On its face, that idea has merit. After all, the deal with Iran was widely considered Obama’s signature foreign-policy achievement, and it was wiped out with a simple speech from the White House. Additionally, the Trump administration has shrunk Obama’s Bears Ears National Monument designation, removed the U.S. from the Paris climate agreement, backed away from the Trans-Pacific Partnership and muddied the future of the Deferred Action for Childhood Arrivals program.
The common thread running through these Obama-era successes, however, is the lack of bodies it took to approve them. These policies emerged from the executive branch without the full weight and deliberation of Congress.
Thus it comes as no surprise to see myriad actions overturned by a new president. Executive governing doesn’t have a long shelf life.
Executive orders are the worst form of legislation. They require neither votes nor debates. They often reflect the desires of a few and are too easy to revoke or modify — all it takes is a signature from the president.

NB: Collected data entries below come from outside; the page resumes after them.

(** * BLE credential provisioning (src/provisioning.cpp)

    A shallow embedding of the [Provisioning] namespace: the credential
    parser ([isWhitespace], [trim], [parseCredentials]) as pure functions
    on byte strings, and the session (the globals [g_server] ...
    [g_restartAdvertising], the operations [begin], [startBle], [stopBle],
    [isActive], [notifyStatus], [loop] and the BLE handlers [onConnect],
    [onDisconnect], [onWrite]) as computations in a state monad over a
    [World] that holds the globals and the log of calls made to the BLE
    stack. *)

From Stdlib Require Import List Bool Arith ZArith Lia.
From Stdlib Require Import Ascii String.
Import ListNotations.

Local Open Scope string_scope.
Local Open Scope list_scope.

(** ** Strings *)

(** [std::string]: a sequence of bytes; it may hold any byte, NUL too. *)
Definition std_string := list ascii.

(** Arduino's [String]. Every [String] of this file is built from a C
    string (a literal, or [c_str()] of another string), so it ends at the
    first NUL of its source. *)
Definition ArduinoString := string.

Definition NUL : ascii := "000"%char.
Definition TAB : ascii := "009"%char.
Definition LF : ascii := "010"%char.
Definition CR : ascii := "013"%char.
Definition SPACE : ascii := " "%char.
Definition PIPE : ascii := "|"%char.

(** A literal of the source as a [std::string]. *)
Definition lit (s : string) : std_string := list_ascii_of_string s.

(** [s.c_str()] as the callee reads it: the bytes before the first NUL. *)
Fixpoint c_str (s : std_string) : list ascii :=
  match s with
  | [] => []
  | c :: rest => if Ascii.eqb c NUL then [] else c :: c_str rest
  end.

(** The [String] constructor that takes a C string. *)
Definition String_of_c_str (cs : list ascii) : ArduinoString :=
  string_of_list_ascii cs.

(** [s.find(c)]: the index of the first [c], [None] for [npos]. *)
Fixpoint find (s : std_string) (c : ascii) : option nat :=
  match s with
  | [] => None
  | x :: rest =>
      if Ascii.eqb x c then Some 0
      else match find rest c with
           | Some i => Some (S i)
           | None => None
           end
  end.

(** [s.erase(std::remove(s.begin(), s.end(), c), s.end())]. *)
Definition erase_remove (s : std_string) (c : ascii) : std_string :=
  filter (fun x => negb (Ascii.eqb x c)) s.

Definition empty (s : std_string) : bool :=
  match s with
  | [] => true
  | _ :: _ => false
  end.

(** [s.back()] and [s.pop_back()]; both are only used on a non-empty
    string. *)
Definition back (s : std_string) : ascii := last s NUL.
Definition pop_back (s : std_string) : std_string := removelast s.

(** ** The credential parser *)

Record ParsedCredentials := mkParsed {
  valid : bool;
  ssid : ArduinoString;
  password : ArduinoString;
  error : ArduinoString
}.

(** The default-constructed [ParsedCredentials result;]. *)
Definition result0 : ParsedCredentials :=
  mkParsed false EmptyString EmptyString EmptyString.

Definition isWhitespace (c : ascii) : bool :=
  Ascii.eqb c CR || Ascii.eqb c LF || Ascii.eqb c TAB || Ascii.eqb c SPACE.

(** First loop of [trim]: erase the front while it is whitespace. *)
Fixpoint trim_front (text : std_string) : std_string :=
  match text with
  | [] => []
  | c :: rest => if isWhitespace c then trim_front rest else text
  end.

(** Second loop of [trim]: pop the back while it is whitespace. Every
    iteration shortens [text], so [length text] iterations are enough
    ([trim_back_loop_done]). *)
Fixpoint trim_back_loop (fuel : nat) (text : std_string) : std_string :=
  match fuel with
  | O => text
  | S fuel' =>
      if negb (empty text) && isWhitespace (back text)
      then trim_back_loop fuel' (pop_back text)
      else text
  end.

Definition trim_back (text : std_string) : std_string :=
  trim_back_loop (List.length text) text.

Definition trim (text : std_string) : std_string :=
  trim_back (trim_front text).

Definition parseCredentials (raw : std_string) : ParsedCredentials :=
  let result := result0 in
  if empty raw then
    mkParsed (valid result) (ssid result) (password result) "vacio"
  else
    let payload := erase_remove raw CR in
    let separator := find payload LF in
    let separator :=
      match separator with
      | None => find payload PIPE
      | Some _ => separator
      end in
    match separator with
    | None =>
        mkParsed (valid result) (ssid result) (password result) "formato"
    | Some separator =>
        let ssid0 := firstn separator payload in
        let password0 := skipn (separator + 1) payload in
        let ssid0 := trim ssid0 in
        let password0 := trim password0 in
        if empty ssid0 then
          mkParsed (valid result) (ssid result) (password result) "ssid"
        else
          mkParsed true
            (String_of_c_str (c_str ssid0))
            (String_of_c_str (c_str password0))
            (error result)
    end.

(** The two outcomes of the parser, as the statements below name them. *)
Definition parse_error (reason : ArduinoString) : ParsedCredentials :=
  mkParsed false EmptyString EmptyString reason.

Definition parse_ok (ssid0 password0 : std_string) : ParsedCredentials :=
  mkParsed true (String_of_c_str ssid0) (String_of_c_str password0) EmptyString.

(** ** The BLE stack, as the module sees it *)

(** Modelled from the spec: the type [CredentialsCallback] is declared in
    provisioning.h, which is not among the sources; the spec gives it as an
    optional function of shape (ssid, password) -> void. An empty
    [std::function] is [None]; an application function is named by a
    number, its body being application code. *)
Definition CredentialsCallback := option nat.

(** The objects behind the three pointers. The server and the advertising
    object are singletons of the stack; the characteristic holds the value
    that [setValue] stores and a peer's write replaces. *)
Inductive BLEServer := TheServer.
Inductive BLEAdvertising := TheAdvertising.
Record BLECharacteristic := mkCharacteristic { m_value : std_string }.

Definition kServiceUuid : ArduinoString :=
  "12345678-1234-1234-1234-1234567890ab".
Definition kCharacteristicUuid : ArduinoString :=
  "87654321-4321-4321-4321-0987654321ba".
Definition kInvalidConnId : Z := 0xFFFF.

(** A [uint16_t] holds its value modulo 2^16. *)
Definition uint16 (z : Z) : Z := z mod 65536.

(** The calls the module makes into the BLE stack and into the
    application, in the order they are made. *)
Inductive BleCall :=
| BLEDevice_init (name : ArduinoString)
| BLEDevice_createServer
| Server_setCallbacks
| Server_createService (uuid : ArduinoString)
| Service_createCharacteristic (uuid : ArduinoString)
| Characteristic_addDescriptor
| Characteristic_setCallbacks
| Characteristic_setValue (value : std_string)
| Characteristic_notify
| Service_start
| Advertising_addServiceUUID (uuid : ArduinoString)
| Advertising_setAdvertisementData (name uuid : ArduinoString)
| Advertising_setScanResponse (on : bool)
| Advertising_setMinPreferred (v : Z)
| Advertising_setMaxPreferred (v : Z)
| Advertising_start
| Advertising_stop
| Server_disconnect (connId : Z)
| Callback_call (f : nat) (ssid password : ArduinoString).

(** The globals of the anonymous namespace (lines 18-27), then the stack:
    the calls made so far, and what [BLEDevice::getAdvertising()] answers
    to its n-th call (the stack may have no advertising object to give). *)
Record World := mkWorld {
  g_server : option BLEServer;
  g_characteristic : option BLECharacteristic;
  g_advertising : option BLEAdvertising;
  g_callback : CredentialsCallback;
  g_deviceId : ArduinoString;
  g_initialized : bool;
  g_sessionActive : bool;
  g_centralConnected : bool;
  g_connId : Z;
  g_restartAdvertising : bool;
  ble_calls : list BleCall;
  ble_getAdvertising : nat -> option BLEAdvertising;
  ble_getAdvertising_count : nat
}.

(** The process starts with the globals zero-valued. *)
Definition boot (answers : nat -> option BLEAdvertising) : World :=
  mkWorld None None None None EmptyString false false false kInvalidConnId
    false [] answers 0.

Definition set_g_server (v : option BLEServer) (w : World) : World :=
  let '(mkWorld _ b c d e f g h i j k l m) := w in
  mkWorld v b c d e f g h i j k l m.
Definition set_g_characteristic (v : option BLECharacteristic) (w : World)
  : World :=
  let '(mkWorld a _ c d e f g h i j k l m) := w in
  mkWorld a v c d e f g h i j k l m.
Definition set_g_advertising (v : option BLEAdvertising) (w : World) : World :=
  let '(mkWorld a b _ d e f g h i j k l m) := w in
  mkWorld a b v d e f g h i j k l m.
Definition set_g_callback (v : CredentialsCallback) (w : World) : World :=
  let '(mkWorld a b c _ e f g h i j k l m) := w in
  mkWorld a b c v e f g h i j k l m.
Definition set_g_deviceId (v : ArduinoString) (w : World) : World :=
  let '(mkWorld a b c d _ f g h i j k l m) := w in
  mkWorld a b c d v f g h i j k l m.
Definition set_g_initialized (v : bool) (w : World) : World :=
  let '(mkWorld a b c d e _ g h i j k l m) := w in
  mkWorld a b c d e v g h i j k l m.
Definition set_g_sessionActive (v : bool) (w : World) : World :=
  let '(mkWorld a b c d e f _ h i j k l m) := w in
  mkWorld a b c d e f v h i j k l m.
Definition set_g_centralConnected (v : bool) (w : World) : World :=
  let '(mkWorld a b c d e f g _ i j k l m) := w in
  mkWorld a b c d e f g v i j k l m.
Definition set_g_connId (v : Z) (w : World) : World :=
  let '(mkWorld a b c d e f g h _ j k l m) := w in
  mkWorld a b c d e f g h v j k l m.
Definition set_g_restartAdvertising (v : bool) (w : World) : World :=
  let '(mkWorld a b c d e f g h i _ k l m) := w in
  mkWorld a b c d e f g h i v k l m.
Definition set_ble_calls (v : list BleCall) (w : World) : World :=
  let '(mkWorld a b c d e f g h i j _ l m) := w in
  mkWorld a b c d e f g h i j v l m.
Definition set_ble_getAdvertising_count (v : nat) (w : World) : World :=
  let '(mkWorld a b c d e f g h i j k l _) := w in
  mkWorld a b c d e f g h i j k l v.

(** ** The state monad of the module *)

Definition M (A : Type) : Type := World -> A * World.

Definition ret {A : Type} (a : A) : M A := fun w => (a, w).

Definition bind {A B : Type} (m : M A) (k : A -> M B) : M B :=
  fun w => let '(a, w') := m w in k a w'.

Notation "x <- m ;; k" := (bind m (fun x => k))
  (at level 61, m at next level, right associativity).
Notation "m ;; k" := (bind m (fun _ => k))
  (at level 61, right associativity).

Definition get {A : Type} (field : World -> A) : M A := fun w => (field w, w).
Definition modify (f : World -> World) : M unit := fun w => (tt, f w).
Definition when (b : bool) (m : M unit) : M unit := if b then m else ret tt.

(** The world a computation leaves. *)
Definition exec {A : Type} (m : M A) (w : World) : World := snd (m w).

Definition call (c : BleCall) : M unit :=
  modify (fun w => set_ble_calls (ble_calls w ++ [c]) w).

(** [BLEDevice::getAdvertising()]: the stack's next answer. *)
Definition BLEDevice_getAdvertising : M (option BLEAdvertising) :=
  fun w =>
    (ble_getAdvertising w (ble_getAdvertising_count w),
     set_ble_getAdvertising_count (S (ble_getAdvertising_count w)) w).

(** [g_characteristic->setValue(v)]. *)
Definition characteristic_setValue (v : std_string) : M unit :=
  modify (set_g_characteristic (Some (mkCharacteristic v)));;
  call (Characteristic_setValue v).

(** ** The module *)

Definition notify (message : ArduinoString) : M unit :=
  ch <- get g_characteristic;;
  match ch with
  | None => ret tt
  | Some _ =>
      characteristic_setValue (c_str (lit message));;
      connected <- get g_centralConnected;;
      when connected (call Characteristic_notify)
  end.

(** [ProvisioningCallbacks::onWrite]; the stack has stored the peer's bytes
    in [characteristic] before it calls the handler. *)
Definition onWrite (characteristic : BLECharacteristic) : M unit :=
  let value := m_value characteristic in
  let credentials := parseCredentials value in
  if negb (valid credentials) then
    notify ("error:" ++ error credentials)%string
  else
    notify "credenciales";;
    cb <- get g_callback;;
    match cb with
    | Some f =>
        call (Callback_call f (ssid credentials) (password credentials))
    | None => ret tt
    end.

(** [ServerCallbacks::onConnect]; [getConnId] is what
    [server->getConnId()] returns. *)
Definition onConnect (getConnId : Z) : M unit :=
  modify (set_g_centralConnected true);;
  modify (set_g_connId (uint16 getConnId)).

Definition onDisconnect : M unit :=
  modify (set_g_centralConnected false);;
  modify (set_g_connId kInvalidConnId);;
  active <- get g_sessionActive;;
  when active (modify (set_g_restartAdvertising true)).

Definition configureAdvertising : M unit :=
  adv <- get g_advertising;;
  match adv with
  | None => a <- BLEDevice_getAdvertising;; modify (set_g_advertising a)
  | Some _ => ret tt
  end;;
  adv <- get g_advertising;;
  match adv with
  | None => ret tt
  | Some _ =>
      name <- get g_deviceId;;
      call (Advertising_setAdvertisementData name kServiceUuid);;
      call (Advertising_setScanResponse false);;
      call (Advertising_setMinPreferred 0x06);;
      call (Advertising_setMaxPreferred 0x12)
  end.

Every president but one from George Washington to the current commander-in-chief has used some form of executive privilege to circumvent Congress. Both Republicans and Democrats have utilized executive orders in similar quantities. Their convenience is tempting, as they provide an easy way to quickly push an agenda should Congress languish in political squabbling.
But executive orders are best suited for more trivial matters, such as naming a bridge or designating a task force. Perhaps a crisis justifies their use, but prudence and wisdom should guide such a choice.
By contrast, the Constitution designates Congress as the entity “to make all laws which shall be necessary and proper” to propel the work of the nation. The reasons for this are clear: 535 members with a mandate to represent their constituents must form some sense of coalition to achieve any policy goals, and that requires both deliberation and collaboration. The long, slow process creates binding laws more suitable to the integrity of the country than the capricious nature of executive orders.
For the time being, Obama’s legacy remains intact. Trump hasn’t soiled his predecessor’s reputation as a powerful orator, who moved millions to cheer for change. If anything, Trump’s late-night rants have only enhanced the eloquence of the former president. Nor has Trump tarnished the symbolic representation Obama offered to minorities, reminding the nation that the color of one’s skin shouldn’t stop anyone from becoming a leader.
Nevertheless, the country shouldn’t be surprised to see crowning achievements made by executive order fall victim to the aims of a new administration.
A legacy is not built from a foundation of unilateral governance. Trump must remember that as he touts his own executive-order victories. Legacies don’t come by declaration; they are earned through leadership. Jump-starting a stalemated Congress to find proper solutions to immigration, health care and nuclear arms issues will make a lasting impact worthy of honor.